> **Task requirements**:
Answer with nothing but the number of lines in the listing below that contain "option".
:: Information shown ::
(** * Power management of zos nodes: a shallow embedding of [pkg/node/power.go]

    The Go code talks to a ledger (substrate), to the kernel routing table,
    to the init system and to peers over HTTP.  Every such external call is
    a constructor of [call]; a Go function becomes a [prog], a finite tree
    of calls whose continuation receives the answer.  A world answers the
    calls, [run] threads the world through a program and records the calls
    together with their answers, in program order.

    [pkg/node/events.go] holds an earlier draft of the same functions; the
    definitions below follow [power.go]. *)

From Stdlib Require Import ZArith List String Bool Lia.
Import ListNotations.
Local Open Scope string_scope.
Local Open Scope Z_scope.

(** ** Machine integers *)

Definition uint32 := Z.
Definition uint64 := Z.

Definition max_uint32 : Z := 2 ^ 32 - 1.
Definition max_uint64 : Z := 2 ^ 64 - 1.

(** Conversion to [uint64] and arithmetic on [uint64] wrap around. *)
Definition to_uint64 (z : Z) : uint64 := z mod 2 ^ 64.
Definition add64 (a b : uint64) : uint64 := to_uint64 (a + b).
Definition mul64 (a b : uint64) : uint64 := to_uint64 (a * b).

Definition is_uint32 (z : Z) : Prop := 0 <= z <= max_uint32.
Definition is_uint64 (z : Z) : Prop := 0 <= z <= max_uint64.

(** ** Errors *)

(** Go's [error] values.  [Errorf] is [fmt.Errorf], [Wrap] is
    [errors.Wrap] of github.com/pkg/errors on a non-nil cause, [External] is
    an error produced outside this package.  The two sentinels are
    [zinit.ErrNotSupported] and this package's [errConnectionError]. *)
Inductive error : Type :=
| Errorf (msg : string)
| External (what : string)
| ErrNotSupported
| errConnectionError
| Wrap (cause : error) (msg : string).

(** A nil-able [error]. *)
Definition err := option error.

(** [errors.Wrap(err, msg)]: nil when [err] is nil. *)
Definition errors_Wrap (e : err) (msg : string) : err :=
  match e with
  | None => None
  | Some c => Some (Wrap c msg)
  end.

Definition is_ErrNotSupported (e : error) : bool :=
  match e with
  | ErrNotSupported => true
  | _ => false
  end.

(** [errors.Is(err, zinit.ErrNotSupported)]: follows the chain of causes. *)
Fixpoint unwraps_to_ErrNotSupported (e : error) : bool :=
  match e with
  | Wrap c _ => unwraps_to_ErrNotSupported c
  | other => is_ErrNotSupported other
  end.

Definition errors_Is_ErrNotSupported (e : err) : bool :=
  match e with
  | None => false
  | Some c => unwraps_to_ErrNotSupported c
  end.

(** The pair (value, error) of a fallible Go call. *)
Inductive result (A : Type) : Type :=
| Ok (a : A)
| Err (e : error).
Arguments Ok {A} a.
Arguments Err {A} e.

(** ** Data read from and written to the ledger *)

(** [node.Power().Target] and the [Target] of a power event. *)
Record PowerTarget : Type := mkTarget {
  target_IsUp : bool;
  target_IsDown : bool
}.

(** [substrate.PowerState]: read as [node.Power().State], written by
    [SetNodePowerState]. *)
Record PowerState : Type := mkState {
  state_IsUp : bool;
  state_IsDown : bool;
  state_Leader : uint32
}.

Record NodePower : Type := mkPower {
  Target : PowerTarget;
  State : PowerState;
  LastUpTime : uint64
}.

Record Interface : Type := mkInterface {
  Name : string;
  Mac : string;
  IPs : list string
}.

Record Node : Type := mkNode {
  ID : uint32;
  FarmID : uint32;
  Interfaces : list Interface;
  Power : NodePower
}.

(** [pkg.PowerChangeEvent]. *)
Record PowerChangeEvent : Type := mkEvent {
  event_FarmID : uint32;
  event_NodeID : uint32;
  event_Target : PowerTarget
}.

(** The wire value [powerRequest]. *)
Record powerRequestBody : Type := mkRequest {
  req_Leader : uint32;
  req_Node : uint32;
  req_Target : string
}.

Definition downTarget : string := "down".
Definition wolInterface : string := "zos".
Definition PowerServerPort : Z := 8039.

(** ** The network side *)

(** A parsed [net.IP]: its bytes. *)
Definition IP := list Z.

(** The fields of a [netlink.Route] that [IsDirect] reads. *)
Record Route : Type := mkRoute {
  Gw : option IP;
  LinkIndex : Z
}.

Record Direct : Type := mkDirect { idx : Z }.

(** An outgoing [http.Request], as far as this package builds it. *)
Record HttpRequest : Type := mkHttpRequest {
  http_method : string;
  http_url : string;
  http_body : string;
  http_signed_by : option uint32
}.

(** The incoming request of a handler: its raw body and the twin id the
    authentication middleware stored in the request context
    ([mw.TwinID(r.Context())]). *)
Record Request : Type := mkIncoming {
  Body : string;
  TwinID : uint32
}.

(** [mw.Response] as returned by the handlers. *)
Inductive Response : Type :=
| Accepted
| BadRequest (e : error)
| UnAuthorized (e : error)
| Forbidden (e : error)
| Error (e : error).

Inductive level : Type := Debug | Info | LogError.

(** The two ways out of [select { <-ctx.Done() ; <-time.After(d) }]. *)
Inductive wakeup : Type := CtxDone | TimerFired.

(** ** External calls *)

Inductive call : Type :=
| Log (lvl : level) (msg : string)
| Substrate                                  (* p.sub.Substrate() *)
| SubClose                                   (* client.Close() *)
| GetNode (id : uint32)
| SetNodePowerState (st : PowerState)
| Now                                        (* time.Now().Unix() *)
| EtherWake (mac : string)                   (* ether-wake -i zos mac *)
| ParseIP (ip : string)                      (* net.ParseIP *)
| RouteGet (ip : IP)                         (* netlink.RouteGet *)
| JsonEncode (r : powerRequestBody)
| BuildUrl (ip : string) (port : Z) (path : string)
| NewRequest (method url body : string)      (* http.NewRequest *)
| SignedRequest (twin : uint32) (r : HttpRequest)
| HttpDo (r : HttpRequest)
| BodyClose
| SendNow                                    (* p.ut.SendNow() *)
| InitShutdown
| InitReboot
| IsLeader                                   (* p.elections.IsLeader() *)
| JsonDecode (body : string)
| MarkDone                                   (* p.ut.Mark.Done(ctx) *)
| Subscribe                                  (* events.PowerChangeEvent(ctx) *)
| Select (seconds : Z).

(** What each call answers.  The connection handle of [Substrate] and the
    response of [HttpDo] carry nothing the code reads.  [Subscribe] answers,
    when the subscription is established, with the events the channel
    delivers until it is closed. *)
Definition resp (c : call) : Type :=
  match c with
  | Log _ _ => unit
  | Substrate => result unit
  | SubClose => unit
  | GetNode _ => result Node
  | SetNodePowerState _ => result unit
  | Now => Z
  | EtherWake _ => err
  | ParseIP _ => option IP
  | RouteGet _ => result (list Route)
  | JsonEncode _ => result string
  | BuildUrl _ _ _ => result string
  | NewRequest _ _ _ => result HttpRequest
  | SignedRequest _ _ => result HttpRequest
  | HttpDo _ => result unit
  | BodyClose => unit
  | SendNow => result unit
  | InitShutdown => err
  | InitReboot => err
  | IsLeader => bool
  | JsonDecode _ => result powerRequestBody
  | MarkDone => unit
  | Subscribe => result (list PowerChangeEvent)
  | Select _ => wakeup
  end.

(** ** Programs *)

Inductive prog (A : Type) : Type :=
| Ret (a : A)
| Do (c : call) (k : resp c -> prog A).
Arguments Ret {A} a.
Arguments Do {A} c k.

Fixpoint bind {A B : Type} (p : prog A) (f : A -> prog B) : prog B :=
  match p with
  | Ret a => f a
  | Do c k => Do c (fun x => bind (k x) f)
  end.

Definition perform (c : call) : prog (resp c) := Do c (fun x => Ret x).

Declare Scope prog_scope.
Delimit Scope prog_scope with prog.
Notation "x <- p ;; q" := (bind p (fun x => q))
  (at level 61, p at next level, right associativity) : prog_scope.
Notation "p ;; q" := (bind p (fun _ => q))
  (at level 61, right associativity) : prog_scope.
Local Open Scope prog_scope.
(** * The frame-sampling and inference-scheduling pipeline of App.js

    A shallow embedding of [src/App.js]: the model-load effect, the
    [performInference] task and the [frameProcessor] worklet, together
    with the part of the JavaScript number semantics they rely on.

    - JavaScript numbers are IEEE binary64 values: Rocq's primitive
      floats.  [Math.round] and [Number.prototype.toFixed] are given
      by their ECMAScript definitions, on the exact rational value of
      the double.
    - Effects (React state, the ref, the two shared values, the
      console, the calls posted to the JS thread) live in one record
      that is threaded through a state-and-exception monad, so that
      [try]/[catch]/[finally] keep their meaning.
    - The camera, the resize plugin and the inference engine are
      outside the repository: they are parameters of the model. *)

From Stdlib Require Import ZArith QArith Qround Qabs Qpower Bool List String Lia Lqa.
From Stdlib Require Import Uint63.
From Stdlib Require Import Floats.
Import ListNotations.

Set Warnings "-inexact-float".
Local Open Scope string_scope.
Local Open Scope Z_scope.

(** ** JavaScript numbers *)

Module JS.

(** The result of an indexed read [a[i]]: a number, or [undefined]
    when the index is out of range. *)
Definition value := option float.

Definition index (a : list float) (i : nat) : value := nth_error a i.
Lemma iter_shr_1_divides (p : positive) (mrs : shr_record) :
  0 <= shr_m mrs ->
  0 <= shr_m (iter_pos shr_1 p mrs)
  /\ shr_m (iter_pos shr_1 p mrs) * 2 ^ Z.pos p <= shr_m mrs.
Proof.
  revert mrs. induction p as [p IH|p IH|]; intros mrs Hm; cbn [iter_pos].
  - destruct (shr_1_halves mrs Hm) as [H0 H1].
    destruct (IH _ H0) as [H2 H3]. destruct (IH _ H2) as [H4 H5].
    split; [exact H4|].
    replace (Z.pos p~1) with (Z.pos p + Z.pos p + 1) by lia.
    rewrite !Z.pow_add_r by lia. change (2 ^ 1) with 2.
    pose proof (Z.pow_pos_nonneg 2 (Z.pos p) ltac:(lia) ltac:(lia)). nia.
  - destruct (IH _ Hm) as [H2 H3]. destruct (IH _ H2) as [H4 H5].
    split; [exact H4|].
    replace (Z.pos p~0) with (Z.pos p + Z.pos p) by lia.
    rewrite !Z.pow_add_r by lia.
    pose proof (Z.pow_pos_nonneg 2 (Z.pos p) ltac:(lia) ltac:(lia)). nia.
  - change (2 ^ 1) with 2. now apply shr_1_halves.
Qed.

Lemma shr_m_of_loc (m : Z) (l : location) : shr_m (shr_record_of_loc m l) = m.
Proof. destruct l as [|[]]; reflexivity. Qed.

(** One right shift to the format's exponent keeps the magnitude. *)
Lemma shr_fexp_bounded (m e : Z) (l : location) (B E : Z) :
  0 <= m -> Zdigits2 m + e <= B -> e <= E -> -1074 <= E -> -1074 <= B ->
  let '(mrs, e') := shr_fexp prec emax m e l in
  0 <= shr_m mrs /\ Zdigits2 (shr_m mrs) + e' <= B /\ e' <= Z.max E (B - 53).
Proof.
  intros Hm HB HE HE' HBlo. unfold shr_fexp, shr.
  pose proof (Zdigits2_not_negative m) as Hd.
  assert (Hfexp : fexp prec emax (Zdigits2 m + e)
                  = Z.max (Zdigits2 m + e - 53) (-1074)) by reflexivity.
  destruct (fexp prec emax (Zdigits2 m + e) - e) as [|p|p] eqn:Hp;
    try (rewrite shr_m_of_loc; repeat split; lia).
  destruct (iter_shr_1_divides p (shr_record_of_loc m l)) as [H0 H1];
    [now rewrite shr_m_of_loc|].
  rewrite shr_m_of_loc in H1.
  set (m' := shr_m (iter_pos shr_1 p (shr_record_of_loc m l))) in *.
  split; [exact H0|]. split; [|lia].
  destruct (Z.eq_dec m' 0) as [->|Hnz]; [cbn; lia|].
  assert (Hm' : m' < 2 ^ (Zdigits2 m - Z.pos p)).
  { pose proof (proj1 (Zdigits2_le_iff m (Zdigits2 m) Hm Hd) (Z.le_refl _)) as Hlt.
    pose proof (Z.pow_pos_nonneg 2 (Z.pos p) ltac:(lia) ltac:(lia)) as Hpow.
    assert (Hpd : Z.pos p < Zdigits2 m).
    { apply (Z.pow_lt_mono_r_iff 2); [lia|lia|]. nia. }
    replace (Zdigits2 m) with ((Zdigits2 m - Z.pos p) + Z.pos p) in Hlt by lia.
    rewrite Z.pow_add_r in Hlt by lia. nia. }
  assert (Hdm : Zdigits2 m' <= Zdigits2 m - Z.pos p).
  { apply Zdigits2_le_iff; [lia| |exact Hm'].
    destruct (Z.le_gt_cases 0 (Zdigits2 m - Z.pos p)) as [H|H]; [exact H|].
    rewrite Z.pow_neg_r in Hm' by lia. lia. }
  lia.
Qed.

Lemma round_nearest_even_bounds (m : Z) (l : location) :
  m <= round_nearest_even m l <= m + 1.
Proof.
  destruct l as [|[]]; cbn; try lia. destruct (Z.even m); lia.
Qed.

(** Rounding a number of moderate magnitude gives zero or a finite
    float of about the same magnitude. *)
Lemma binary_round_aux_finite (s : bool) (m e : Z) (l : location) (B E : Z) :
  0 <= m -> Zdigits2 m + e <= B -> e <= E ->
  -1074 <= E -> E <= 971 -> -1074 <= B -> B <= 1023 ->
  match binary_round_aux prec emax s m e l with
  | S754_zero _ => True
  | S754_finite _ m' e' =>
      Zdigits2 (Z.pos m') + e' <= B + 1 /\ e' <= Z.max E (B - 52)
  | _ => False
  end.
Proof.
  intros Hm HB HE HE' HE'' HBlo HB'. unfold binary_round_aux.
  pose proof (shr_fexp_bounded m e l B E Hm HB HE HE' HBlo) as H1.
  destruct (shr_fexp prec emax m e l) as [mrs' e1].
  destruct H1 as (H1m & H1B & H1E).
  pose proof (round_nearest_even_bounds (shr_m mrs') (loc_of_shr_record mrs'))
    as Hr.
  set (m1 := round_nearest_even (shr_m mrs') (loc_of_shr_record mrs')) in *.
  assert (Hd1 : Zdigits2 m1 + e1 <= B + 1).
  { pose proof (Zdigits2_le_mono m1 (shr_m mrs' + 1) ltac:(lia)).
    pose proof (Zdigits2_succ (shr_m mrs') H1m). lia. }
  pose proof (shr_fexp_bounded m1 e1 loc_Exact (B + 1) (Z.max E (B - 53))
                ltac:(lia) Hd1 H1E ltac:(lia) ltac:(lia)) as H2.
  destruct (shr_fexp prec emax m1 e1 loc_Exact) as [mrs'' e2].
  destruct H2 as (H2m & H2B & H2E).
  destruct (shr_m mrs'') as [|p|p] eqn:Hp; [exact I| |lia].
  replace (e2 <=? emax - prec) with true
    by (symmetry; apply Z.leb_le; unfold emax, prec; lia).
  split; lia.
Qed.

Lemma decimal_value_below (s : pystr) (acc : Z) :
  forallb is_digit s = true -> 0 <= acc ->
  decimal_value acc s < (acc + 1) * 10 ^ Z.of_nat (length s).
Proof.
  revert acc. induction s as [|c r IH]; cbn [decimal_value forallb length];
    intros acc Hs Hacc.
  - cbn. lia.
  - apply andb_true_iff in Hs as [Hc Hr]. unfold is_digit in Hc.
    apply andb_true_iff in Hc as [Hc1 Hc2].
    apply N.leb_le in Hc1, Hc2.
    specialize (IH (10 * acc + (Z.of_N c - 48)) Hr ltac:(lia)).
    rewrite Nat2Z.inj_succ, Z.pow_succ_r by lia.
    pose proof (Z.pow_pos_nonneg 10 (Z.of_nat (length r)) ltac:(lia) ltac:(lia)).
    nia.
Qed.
:::
> **Task output**:
5